*Stored data*
<<<<

Lemma Update_within actor id kind input key d : indexes_ok d ->
  db_spec (Update actor id kind input key) d (fun d' _ => within actor d d').
Proof.
  intros Hi. apply db_bind. eapply db_mono; [apply load_update_spec|]. intros d' [r|err] [-> Hr]; [|apply within_refl].
  destruct (Hr r eq_refl) as (Hin & _ & _ & Hs & _). apply db_bind, db_reads; [auto with reads|]. intros [k|err]; [|apply within_refl].
  apply (idempotent_spec _ _ _ _ _ (within actor d)); [apply within_refl|by apply update_body_within].
Qed.
(** C25: a request never changes a record outside of the actor's scope, and the records it
    adds or changes are inside of it: a user who is no administrator only touches his
    module. *)
Theorem requests_stay_in_scope actor key d : indexes_ok d ->
  (forall q, db_spec (serve actor key q) d (fun d' _ => within actor d d')) /\
  (forall id kind input, db_spec (Update actor id kind input key) d (fun d' _ => within actor d d')).
Proof. intros Hi. split; [intros q; by apply serve_within|intros id kind input; by apply Update_within]. Qed.
End spec.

>>>>

*Required action*
Starting at the first line of the records above, please copy each line exactly until you reach the line containing "intros Hi. apply". Include that line and stop there.

*Response*
Lemma Update_within actor id kind input key d : indexes_ok d ->
  db_spec (Update actor id kind input key) d (fun d' _ => within actor d d').
Proof.
  intros Hi. apply db_bind. eapply db_mono; [apply load_update_spec|]. intros d' [r|err] [-> Hr]; [|apply within_refl].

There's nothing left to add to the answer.